第三阶段:全量数据校验 (Data Verification)

  • 操作:编写校验脚本,分批次对比旧表和新表的数据。
  • 方法
    • 全量比对:最稳妥,但慢。
    • 抽样比对:根据时间窗口,重点比对最近修改的数据。
    • 修复:发现不一致,以旧表为准覆盖新表。
  • 直到:数据一致性达到 100%(或可接受的 99.9999% 且剩余差异可控)。

可以设置一个异步对账系统(Data Reconciler),它会读取 Binlog 或者定时扫表,对比新旧库的关键字段。一旦发现不一致,会自动触发修复逻辑,强制将新表数据修正为旧表状态。在切读之前,我们必须保证连续 N 个周期的对账差异数为 0。”

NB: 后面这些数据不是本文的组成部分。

(** What a drag onto another item does to a list, and to the part of it a
    filter keeps, when the filter keeps both items. *)
Lemma drag_onto (l : list Item.t) (keep ta tb : Item.t -> bool) (a o : Z) :
  NoDup (map Item.id l) ->
  In a (map Item.id (filter keep l)) -> In o (map Item.id (filter keep l)) ->
  a <> o ->
  (forall i, ta i = (Item.id i =? a)) -> (forall i, tb i = (Item.id i =? o)) ->
  exists x newItems,
    In x l /\ Item.id x = a
    /\ arrayMove l (findIndex ta l) (findIndex tb l) = Some newItems
    /\ arrayMove (filter keep l) (findIndex ta (filter keep l))
         (findIndex tb (filter keep l)) = Some (filter keep newItems)
    /\ nth_error newItems (Z.to_nat (findIndex tb l)) = Some x
    /\ 0 <= findIndex tb l
    /\ filter (fun i => negb (Item.id i =? a)) newItems
       = filter (fun i => negb (Item.id i =? a)) l.
Proof.
  intros Hnd Ha Ho Hne Hta Htb.
  assert (Ha' : In a (map Item.id l)).
  { apply in_map_iff in Ha. destruct Ha as (x & E & Hx).
    apply filter_In in Hx. apply in_map_iff. exists x. tauto. }
  assert (Ho' : In o (map Item.id l)).
  { apply in_map_iff in Ho. destruct Ho as (x & E & Hx).
    apply filter_In in Hx. apply in_map_iff. exists x. tauto. }
  assert (Hkeep : forall z, In z l -> (Item.id z = a \/ Item.id z = o) ->
                            keep z = true).
  { intros z Hz Hid.
    assert (Hin : In (Item.id z) (map Item.id (filter keep l)))
      by (destruct Hid as [-> | ->]; assumption).
    apply in_map_iff in Hin. destruct Hin as (w & E & Hw).
    apply filter_In in Hw. destruct Hw as [Hw Hk].
    assert (w = z); [|now subst].
    apply in_split in Hz. destruct Hz as (u & v & ->).
    apply in_app_or in Hw. destruct Hw as [Hw | [Hw | Hw]]; auto;
      exfalso; apply (unique_id u v z w Hnd); auto;
      rewrite in_app_iff; tauto. }
  destruct (two_split l a o Hnd Ha' Ho' Hne)
    as (l1 & l2 & l3 & x & y & Hx & Hy & Hshape & Hothers).
  assert (Hta_x : ta x = true) by (rewrite Hta, Hx; apply Z.eqb_refl).
  assert (Htb_y : tb y = true) by (rewrite Htb, Hy; apply Z.eqb_refl).
  assert (Hta_y : ta y = false).
  { rewrite Hta, Hy. destruct (Z.eqb_spec o a); congruence. }
  assert (Htb_x : tb x = false).
  { rewrite Htb, Hx. destruct (Z.eqb_spec a o); congruence. }
  assert (Hta_o : forall b, In b (l1 ++ l2 ++ l3) -> ta b = false).
  { intros b Hb. rewrite Hta. destruct (Z.eqb_spec (Item.id b) a); auto.
    apply Hothers in Hb. tauto. }
  assert (Htb_o : forall b, In b (l1 ++ l2 ++ l3) -> tb b = false).
  { intros b Hb. rewrite Htb. destruct (Z.eqb_spec (Item.id b) o); auto.
    apply Hothers in Hb. tauto. }
  assert (Hsub : forall m b, In b (filter keep m) -> In b m)
    by (intros m b Hb; apply filter_In in Hb; tauto).
  assert (Hdrop : forall m, (forall b, In b m -> ta b = false) ->
            filter (fun i => negb (Item.id i =? a)) m = m).
  { intros m Hm. apply filter_all. intros b Hb.
    rewrite <- Hta, (Hm b Hb). reflexivity. }
  assert (Hda : forall z, ta z = true ->
            negb (Item.id z =? a) = false)
    by (intros z Hz; rewrite <- Hta, Hz; reflexivity).
  assert (Hdo : forall z, ta z = false ->
            negb (Item.id z =? a) = true)
    by (intros z Hz; rewrite <- Hta, Hz; reflexivity).
  assert (Hkx : keep x = true).
  { apply Hkeep; auto. destruct Hshape as [-> | ->];
      rewrite !in_app_iff; simpl; rewrite ?in_app_iff; simpl; tauto. }
  assert (Hky : keep y = true).
  { apply Hkeep; auto. destruct Hshape as [-> | ->];
      rewrite !in_app_iff; simpl; rewrite ?in_app_iff; simpl; tauto. }
  destruct Hshape as [-> | ->].
  - exists x, (l1 ++ l2 ++ y :: x :: l3).
    assert (H1 : forall b, In b l1 -> ta b = false)
      by (intros; apply Hta_o; rewrite !in_app_iff; tauto).
    assert (H2 : forall b, In b (l1 ++ x :: l2) -> tb b = false).
    { intros b Hb. apply in_app_or in Hb. destruct Hb as [Hb|[<-|Hb]]; auto;
        apply Htb_o; rewrite !in_app_iff; tauto. }
    split; [rewrite in_app_iff; simpl; tauto|]. split; [exact Hx|].
    split; [now apply move_forward|].
    split.
    { rewrite !filter_app. simpl. rewrite !filter_app. simpl.
      rewrite Hkx, Hky.
      apply move_forward; [|exact Hta_x| |exact Htb_y].
      - intros b Hb. apply H1. eapply Hsub; eauto.
      - intros b Hb. apply in_app_or in Hb.
        destruct Hb as [Hb|[<-|Hb]]; auto; apply Htb_o;
          apply Hsub in Hb; rewrite !in_app_iff; tauto. }
    replace (findIndex tb (l1 ++ x :: l2 ++ y :: l3))
      with (Z.of_nat (List.length (l1 ++ x :: l2))).
    2:{ symmetry.
        replace (l1 ++ x :: l2 ++ y :: l3) with ((l1 ++ x :: l2) ++ y :: l3)
          by (rewrite <- app_assoc; reflexivity).
        now apply findIndex_hit. }
    split.
    { rewrite Nat2Z.id.
      replace (l1 ++ l2 ++ y :: x :: l3) with ((l1 ++ l2 ++ [y]) ++ x :: l3)
        by (rewrite <- !app_assoc; reflexivity).
      replace (List.length (l1 ++ x :: l2))
        with (List.length (l1 ++ l2 ++ [y]))
        by (rewrite !length_app; simpl; lia).
      rewrite nth_error_app2, Nat.sub_diag by lia. reflexivity. }
    split; [lia|].
    rewrite !filter_app. simpl. rewrite !filter_app. simpl.
    now rewrite (Hda x Hta_x), (Hdo y Hta_y).
  - exists x, (l1 ++ x :: y :: l2 ++ l3).
    assert (H1 : forall b, In b l1 -> tb b = false)
      by (intros; apply Htb_o; rewrite !in_app_iff; tauto).
    assert (H2 : forall b, In b (l1 ++ y :: l2) -> ta b = false).
    { intros b Hb. apply in_app_or in Hb. destruct Hb as [Hb|[<-|Hb]]; auto;
        apply Hta_o; rewrite !in_app_iff; tauto. }
    split; [rewrite in_app_iff; simpl; rewrite in_app_iff; simpl; tauto|].
    split; [exact Hx|].
    split; [now apply move_backward|].
    split.
    { rewrite !filter_app. simpl. rewrite !filter_app. simpl.
      rewrite Hkx, Hky, ?filter_app.
      apply move_backward; [|exact Hta_x| |exact Htb_y].
      - intros b Hb. apply in_app_or in Hb.
        destruct Hb as [Hb|[<-|Hb]]; auto; apply Hta_o;
          apply Hsub in Hb; rewrite !in_app_iff; tauto.
      - intros b Hb. apply H1. eapply Hsub; eauto. }
    rewrite (findIndex_hit tb l1 _ y H1 Htb_y).
    split.
    { rewrite Nat2Z.id, nth_error_app2, Nat.sub_diag by lia. reflexivity. }
    split; [lia|].
    rewrite !filter_app. simpl. rewrite !filter_app. simpl.
    now rewrite (Hda x Hta_x), (Hdo y Hta_y).
Qed.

第四阶段:灰度切 (Gray Scale Read)

此时新旧表数据已一致,开始验证新表的抗压能力和数据准确性。

  • 操作:通过配置中心(如 Nacos, Apollo)控制读流量开关。
  • 策略
    • 1% 流量走新表 -> 观察日志/报错 -> 10% -> 50% -> 100%。
    • 回滚:一旦发现新表查询报错或数据不对,秒级切回旧表。这是双写方案的最大优势。

第五阶段:切写 (Switch Write) & 下线

读流量完全切到新表后,旧表实际上已经没有读流量了,但还在双写。

  • 操作
    1. 停止写旧表(此时才算真正完成迁移)。
    2. 解除双写逻辑,代码中只保留写新表。
    3. 旧表归档备份,然后 Drop。